[36]Strictly speaking Laguna is the mother pueblo in a family of seven, the other half dozen being summer or farming villages scattered about within a radius of a few miles, so established to be near certain fertile lands. Some of these, as Pojuate, are picturesque enough to warrant a visit, if there is time. The population of all 7 is estimated at about 1500.
[37]For a lively account of this authentic bit of history, the reader is referred to the chapter “A Saint in Court” in Mr. C. F. Lummis’s “Some Strange Corners of our Country.”
[38]Gallup is also a principal shipping point for Navajo blankets. Travelers interested in this aboriginal handiwork will here find large stocks to select from at the traders’ stores.
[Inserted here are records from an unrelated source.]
(* ===== verification/FileParsers.v ===== *)
(** * Parsers of untrusted files

    What the parsers of executables, of the tables of Windows modules and of il2cpp metadata
    promise together: they are run on files of the target, which may be truncated or crafted. *)

From S2P Require Import Prelude TargetMachine Returns PeExports PeExportsSpec Il2CppMetadata Il2CppMetadataSpec.
#[local] Open Scope Z_scope.

(** A PE32 file with one section, in it the tables of one export. *)
Definition words (l : list Z) : bytes := l ≫= le_bytes 4.
Definition samplePe : bytes :=
  bs "MZ" ++ replicate 58 0 ++ words [64] ++ bs "PE" ++ [0; 0] ++ le_bytes 2 332 ++ le_bytes 2 1 ++ words [0; 0; 0] ++ le_bytes 2 112 ++ le_bytes 2 0 ++
  words (267 :: replicate 14 0 ++ [240] ++ replicate 7 0 ++ [2; 4096; 54; 0; 0]) ++
  words [0; 0; 54; 4096; 54; 240; 0; 0; 0; 0] ++
  words [0; 0; 0; 0; 5; 1; 1; 4136; 4140; 4144; 8192; 4146] ++ le_bytes 2 0 ++ bs "run" ++ [0].
(** Metadata with an image of one type, which has one field, and with three literals, one
    of them outside its region. *)
Definition sampleMetadata : bytes :=
  words ([kIl2CppMagic; 31; 330; 24; 176; 5; 176; 14] ++ replicate 16 0 ++ [190; 12] ++ replicate 14 0 ++ [202; 88; 290; 40]) ++
  bs "Hero" ++ [0] ++ bs "hp" ++ [0] ++ bs "a.dll" ++ [0] ++
  words [5; 9; 67108865] ++
  words ([0; 13] ++ replicate 2 0 ++ [7] ++ replicate 3 0 ++ [0] ++ replicate 8 0 ++ [1] ++ replicate 3 0 ++ [33554433]) ++
  words [8; 0; 0; 1; 0; 0; 0; 0; 0; 0] ++ words [3; 0; 9; 0; 2; 2].

(** C23: Whatever bytes a file holds, parsing its headers and tables reads nothing outside them:
    the headers of ELF and PE files end with a machine or an error; the exports and imports of
    a PE file are a list of at most a million well-formed entries.  Il2cpp metadata whose
    declared table of literals is shorter than 2^31 - 8 bytes (past that the code's signed index
    overflows) gives nothing or a result: its version, identifiers and literals are those at the
    offsets of the header, the identifiers exactly the runs of the string pool, the literals
    exactly those that lie in their region; every name is short and free of NULs, the images own
    runs of the types there are, and the literals, fields and methods copied are no more than
    the file has room for, even when its records overlap. *)
Theorem untrusted_files_parsed file : bytes_ok file → len file < 2 ^ 62 →
  (defined (parseElfTarget file) ∧ defined (parsePeTarget file) ∧ defined (peLoadConfigDirectory file)) ∧
  gives (parsePEExports file) exportsOk ∧ gives (parsePEImports file) importsOk ∧
  (literalTableIndexed file → gives (parseIl2CppMetadata file) (λ r, ∀ md, r = Some md → metadataOk file md)).
Proof.
  intros Hok Hlen. split; [auto using parseElfTarget_defined, parsePeTarget_defined, peLoadConfigDirectory_defined|].
  split; [by apply parsePEExports_ok|]. split; [by apply parsePEImports_ok|]. by apply parseIl2CppMetadata_ok.
Qed.

Lemma untrusted_files_parsed_witness :
  gives (parsePEExports samplePe) exportsOk ∧ parsePEExports samplePe = Ret [mkExport (bs "run") 5 8192 []] ∧
  gives (parseIl2CppMetadata sampleMetadata) (λ r, ∀ md, r = Some md → metadataOk sampleMetadata md) ∧
  parseIl2CppMetadata sampleMetadata = Ret (Some (mkMetadata 31 [bs "Hero"; bs "hp"; bs "a.dll"] [bs "Her"; bs "ro"] true
    [mkType (bs "Hero") [] [mkField (bs "hp") 9 67108865] [] 33554433 7] [mkImage (bs "a.dll") 0 1])).
Proof.
  split; [apply untrusted_files_parsed; [by apply (bool_decide_unpack _); vm_compute|by vm_compute]|]. split; [by vm_compute|].
  split; [apply untrusted_files_parsed; [by apply (bool_decide_unpack _); vm_compute|by vm_compute|by right; vm_compute]|]. by vm_compute.
Defined.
[39]In the southwestern corner of Colorado. Here are hundreds of prehistoric dwellings built in the cañon walls representing probably the finest and best preserved architecture of the unknown vanished races that once peopled our Southwest. Government archaeologists, who have a particularly warm regard for the Mesa Verde, have been making careful excavations and restorations here for years, and have mapped out a program that will consume many more. The so-called Sun Temple, excavated in 1915, apparently a communal edifice for the performance of religious dramas, is the only one of its kind so far brought to light in the United States. (See “Sun Temple of Mesa Verde National Park,” by J. W. Fewkes. 1916, Gov’t Printing office.) A public camp for tourists is maintained near the ruins during the summer months, the high elevation (8500 feet) rendering snow likely at other seasons. The nearest railway station is Mancos, Col., on the D. & R. G., whence an auto-stage runs to the Park camp.
[40]The most famous is the Shálako which occurs annually about December 1, largely a night ceremony of great impressiveness. The central figures are giant effigies representing divinities, whose motive power is a Zuñi man hidden within each. They enter from the plain at dusk, and to the plain return the next morning, after a night of dancing and feasting by the people.
[41]For some of the adventures of this famous couple, see F. H. Cushing’s, “Zuñi Folk Tales.”
[42]Reports of the Secretary of War, Senate Ex. Doc. 64, First Session 31st Congress, 1850. A more illuminating account of the Rock is given by Mr. Chas. F. Lummis in “Some Strange Corners of Our Country.” An able supplement to this is a paper by H. L. Broomall and H. E. Hoopes in Proceedings of Delaware County Institute of Science, Vol. I, No. 1, Media, Pa.
[43]There were poets among the Conquistadores. A printed source relied upon by historians for authentic particulars of Oñate’s tour of conquest is a rhymed chronicle by one of his lieutenants, Don Gaspar de Villagrán. I believe New Mexico is the only one of our States that can seriously quote an epic poem in confirmation of its history. This New Mexican Homer, as H. H. Bancroft calls him, printed his book in 1610 at Alcalá. A reprint, published in Mexico a few years ago, may be consulted in public libraries. The original is one of the rarest of Americana.
[44]The Spaniards, whose avenging expedition Lujan’s cutting upon El Morro records, never found Letrado’s body, the Zuñis having made way with it. Earnestly desiring some relic of the martyred friar, the soldiers were rewarded by seeing in the air a cord which descended into their hands, and this was divided among them. So says Vetancurt, old chronicler of Franciscan martyrdom in New Mexico.
[45]Pronounced not as though it rhymed with jelly, but chay (or less correctly shay) rhyming with hay. The word is a Spanish way of recording the cañon’s Navajo name Tse-yi, meaning “among the cliffs.”